> [DESCRIPTION OF THE TASK] Go through the entries below and print, exactly, the lines starting at the one with "hr_action rule = webhook ->" and ending at the one with "hr_cooldown_s := of_Z", keeping both ends and no others.

[Records from a data source]
■ ■ ■
Definition decl (id kind : string) (optional : bool) : json :=
  JObj [("sensor_id", JStr id); ("sensor_kind", JStr kind); ("optional", JBool optional)].
Example declared_sensors :
  asText (Some {| sv_value := JArr [decl "wifi-0" "wifi" false; decl "sdr-0" "sdr" true]; sv_source := src_db; sv_mutable := true |}) =
  "wifi-0:wifi,sdr-0:sdr:optional".
Proof. vm_compute. reflexivity. Qed.
End SettingsGroup.

(** ** An alert rule *)
Module HookRules.

Inductive HookAction := webhook | email | ntfy.

Record HookRule := {
  hr_rule_id : string;
  hr_name : string;
  hr_enabled : bool;
  hr_event : string;
  hr_min_confidence : option num;
  hr_classes : option (list string);
  hr_sensor_kinds : option (list string);
  hr_only_drones : option bool;
  hr_boundary_id : option string;
  hr_cooldown_s : num;
  hr_action : HookAction;
  hr_config : list (string * json);
  hr_created_at : string;
  hr_updated_at : string;
  hr_last_fired_at : option string;
  hr_fire_count : Z
}.
Record HookEventDoc := { he_event : string; he_description : string; he_supports_boundary : bool }.

(** The body of a save: a rule's fields, absent where undefined. *)
Record RuleBody := {
  rb_name : string;
  rb_event : string;
  rb_action : HookAction;
  rb_enabled : bool;
  rb_cooldown_s : num;
  rb_only_drones : bool;
  rb_min_confidence : option num;
  rb_classes : option (list string);
  rb_sensor_kinds : option (list string);
  rb_boundary_id : option string;
  rb_config : list (string * json)
}.

Definition configString (config : option (list (string * json))) (key : string) : string :=
  match config ≫= assoc key with Some (JStr s) => s | _ => "" end.

Record RuleEditor := {
  re_rule : option HookRule;
  re_name : string;
  re_event : string;
  re_action : HookAction;
  re_cooldownMin : num;
  re_onlyDrones : bool;
  re_minConfidence : num;
  re_url : string;
  re_authorization : string;
  re_to : string;
  re_subject : string;
  re_ntfyPriority : string;
  re_ntfyAccessToken : string;
  re_boundaryId : string
}.

Definition opened (rule : option HookRule) : RuleEditor :=
  let config := hr_config <$> rule in {|
    re_rule := rule;
    re_name := (hr_name <$> rule) ?? "";
    re_event := (hr_event <$> rule) ?? "track.confirmed";
    re_action := (hr_action <$> rule) ?? webhook;
    re_cooldownMin := match round_Z (ndiv ((hr_cooldown_s <$> rule) ?? of_Z 300) (of_Z 60)) with Some z => of_Z z | None => S754_nan end;
    re_onlyDrones := (rule ≫= hr_only_drones) ?? true;
    re_minConfidence := (rule ≫= hr_min_confidence) ?? of_Z 0;
    re_url := configString config "url";
    re_authorization := configString config "authorization";
    re_to := configString config "to";
    re_subject := configString config "subject";
    re_ntfyPriority := match configString config "priority" with EmptyString => "default" | p => p end;
    re_ntfyAccessToken := configString config "access_token";
    re_boundaryId := (rule ≫= hr_boundary_id) ?? ""
  |}.

(** [...(text ? {key: text} : {})]. *)
Definition when_set (key text : string) : list (string * json) := match text with EmptyString => [] | _ => [(key, JStr text)] end.

Definition config_of (e : RuleEditor) : list (string * json) :=
  match re_action e with
  | webhook => ("url", JStr (re_url e)) :: when_set "authorization" (re_authorization e)
  | ntfy => ("url", JStr (re_url e)) :: ("priority", JStr (re_ntfyPriority e)) :: when_set "access_token" (re_ntfyAccessToken e)
  | email => ("to", JStr (re_to e)) :: when_set "subject" (re_subject e)
  end.

Definition supportsBoundary (events : list HookEventDoc) (event : string) : bool :=
  match List.find (fun e => he_event e === event) events with Some e => he_supports_boundary e | None => false end.

(** [minConfidence || undefined]. *)
Definition or_undefined (n : num) : option num := if is_nan n || neq n (of_Z 0) then None else Some n.

Definition body_of (events : list HookEventDoc) (e : RuleEditor) : RuleBody := {|
  rb_name := re_name e;
  rb_event := re_event e;
  rb_action := re_action e;
  rb_enabled := (hr_enabled <$> re_rule e) ?? true;
  rb_cooldown_s := nmul (nmax (of_Z 1) (re_cooldownMin e)) (of_Z 60);
  rb_only_drones := re_onlyDrones e;
  rb_min_confidence := or_undefined (re_minConfidence e);
  rb_classes := None;
  rb_sensor_kinds := None;
  rb_boundary_id := if supportsBoundary events (re_event e) then truthy (Some (re_boundaryId e)) else None;
  rb_config := config_of e
|}.

(** The switch of a rule's card sends the rule itself, its other fields with it. *)
Definition toggled (r : HookRule) : HookRule := {|
  hr_rule_id := hr_rule_id r; hr_name := hr_name r; hr_enabled := negb (hr_enabled r); hr_event := hr_event r;
  hr_min_confidence := hr_min_confidence r; hr_classes := hr_classes r; hr_sensor_kinds := hr_sensor_kinds r;
  hr_only_drones := hr_only_drones r; hr_boundary_id := hr_boundary_id r; hr_cooldown_s := hr_cooldown_s r;
  hr_action := hr_action r; hr_config := hr_config r; hr_created_at := hr_created_at r; hr_updated_at := hr_updated_at r;
  hr_last_fired_at := hr_last_fired_at r; hr_fire_count := hr_fire_count r
|}.

(** A secret that was not retyped goes back as it was read, which the server takes
    as unchanged, and one that is not set is not sent. *)
Lemma secret_goes_back_unchanged events rule :
  hr_action rule = webhook ->
  assoc "authorization" (rb_config (body_of events (opened (Some rule)))) =
  match assoc "authorization" (hr_config rule) with Some (JStr (String c s)) => Some (JStr (String c s)) | _ => None end.
Proof.
  intros Ha. cbn [body_of rb_config]. unfold config_of. cbn [opened re_action re_authorization]. cbn. rewrite Ha. cbn.
  unfold configString. cbn. destruct (assoc "authorization" (hr_config rule)) as [[| | |s| |]|]; try done. by destruct s.
Qed.

(** Opening a rule and saving it untouched keeps its name, event, action, state,
    drones filter and, where the event has one, its boundary. *)
Lemma saving_untouched events rule :
  let body := body_of events (opened (Some rule)) in
  rb_name body = hr_name rule /\ rb_event body = hr_event rule /\ rb_action body = hr_action rule /\
  rb_enabled body = hr_enabled rule /\ rb_only_drones body = hr_only_drones rule ?? true /\
  (supportsBoundary events (hr_event rule) = true -> rb_boundary_id body = truthy (hr_boundary_id rule)).
Proof.
  cbn zeta. split_and!; try done. cbn [body_of rb_boundary_id opened re_event re_boundaryId]. cbn. intros ->.
  by destruct (hr_boundary_id rule) as [[]|].
Qed.

(** It does not keep the filters by class and sensor kind, nor a cooldown that is
    not a whole number of minutes: 90 seconds become 120, and 30 become 60. *)
Lemma saving_forgets_filters events rule :
  rb_classes (body_of events (opened (Some rule))) = None /\ rb_sensor_kinds (body_of events (opened (Some rule))) = None.
Proof. done. Qed.

Definition a_rule (cooldown : Z) : HookRule := {|
  hr_rule_id := "r1"; hr_name := "Yard"; hr_enabled := true; hr_event := "track.confirmed"; hr_min_confidence := None;
  hr_classes := Some ["A"]; hr_sensor_kinds := None; hr_only_drones := Some true; hr_boundary_id := Some "b1";
  hr_cooldown_s := of_Z cooldown; hr_action := webhook; hr_config := [("url", JStr "https://example.org"); ("authorization", JStr "********")];
  hr_created_at := "2026-09-15T03:00:00Z"; hr_updated_at := "2026-09-15T03:00:00Z"; hr_last_fired_at := None; hr_fire_count := 0
|}.
Lemma saving_rounds_the_cooldown :
  map (fun s => rb_cooldown_s (body_of [] (opened (Some (a_rule s))))) [300; 90; 30] = [of_Z 300; of_Z 120; of_Z 60].
Proof. vm_compute. reflexivity. Qed.
End HookRules.

(** ** A boundary *)
Module Boundaries.

Record BoundaryEditor := { be_name : string; be_points : list (num * num) }.

Definition place (e : BoundaryEditor) (lat lon : num) : BoundaryEditor :=
  {| be_name := be_name e; be_points := be_points e ++ [(lat, lon)] |}.
Definition undo (e : BoundaryEditor) : BoundaryEditor := {| be_name := be_name e; be_points := removelast (be_points e) |}.
Definition clear (e : BoundaryEditor) : BoundaryEditor := {| be_name := be_name e; be_points := [] |}.
Definition canSave (e : BoundaryEditor) : bool := (trim (be_name e) !== "") && (3 <=? zlen (be_points e)).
■ ■ ■
> [YOUR SOLUTION]
  hr_action rule = webhook ->
  assoc "authorization" (rb_config (body_of events (opened (Some rule)))) =
  match assoc "authorization" (hr_config rule) with Some (JStr (String c s)) => Some (JStr (String c s)) | _ => None end.
Proof.
  intros Ha. cbn [body_of rb_config]. unfold config_of. cbn [opened re_action re_authorization]. cbn. rewrite Ha. cbn.
  unfold configString. cbn. destruct (assoc "authorization" (hr_config rule)) as [[| | |s| |]|]; try done. by destruct s.
Qed.

(** Opening a rule and saving it untouched keeps its name, event, action, state,
    drones filter and, where the event has one, its boundary. *)
Lemma saving_untouched events rule :
  let body := body_of events (opened (Some rule)) in
  rb_name body = hr_name rule /\ rb_event body = hr_event rule /\ rb_action body = hr_action rule /\
  rb_enabled body = hr_enabled rule /\ rb_only_drones body = hr_only_drones rule ?? true /\
  (supportsBoundary events (hr_event rule) = true -> rb_boundary_id body = truthy (hr_boundary_id rule)).
Proof.
  cbn zeta. split_and!; try done. cbn [body_of rb_boundary_id opened re_event re_boundaryId]. cbn. intros ->.
  by destruct (hr_boundary_id rule) as [[]|].
Qed.

(** It does not keep the filters by class and sensor kind, nor a cooldown that is
    not a whole number of minutes: 90 seconds become 120, and 30 become 60. *)
Lemma saving_forgets_filters events rule :
  rb_classes (body_of events (opened (Some rule))) = None /\ rb_sensor_kinds (body_of events (opened (Some rule))) = None.
Proof. done. Qed.

Definition a_rule (cooldown : Z) : HookRule := {|
  hr_rule_id := "r1"; hr_name := "Yard"; hr_enabled := true; hr_event := "track.confirmed"; hr_min_confidence := None;
  hr_classes := Some ["A"]; hr_sensor_kinds := None; hr_only_drones := Some true; hr_boundary_id := Some "b1";
  hr_cooldown_s := of_Z cooldown; hr_action := webhook; hr_config := [("url", JStr "https://example.org"); ("authorization", JStr "********")];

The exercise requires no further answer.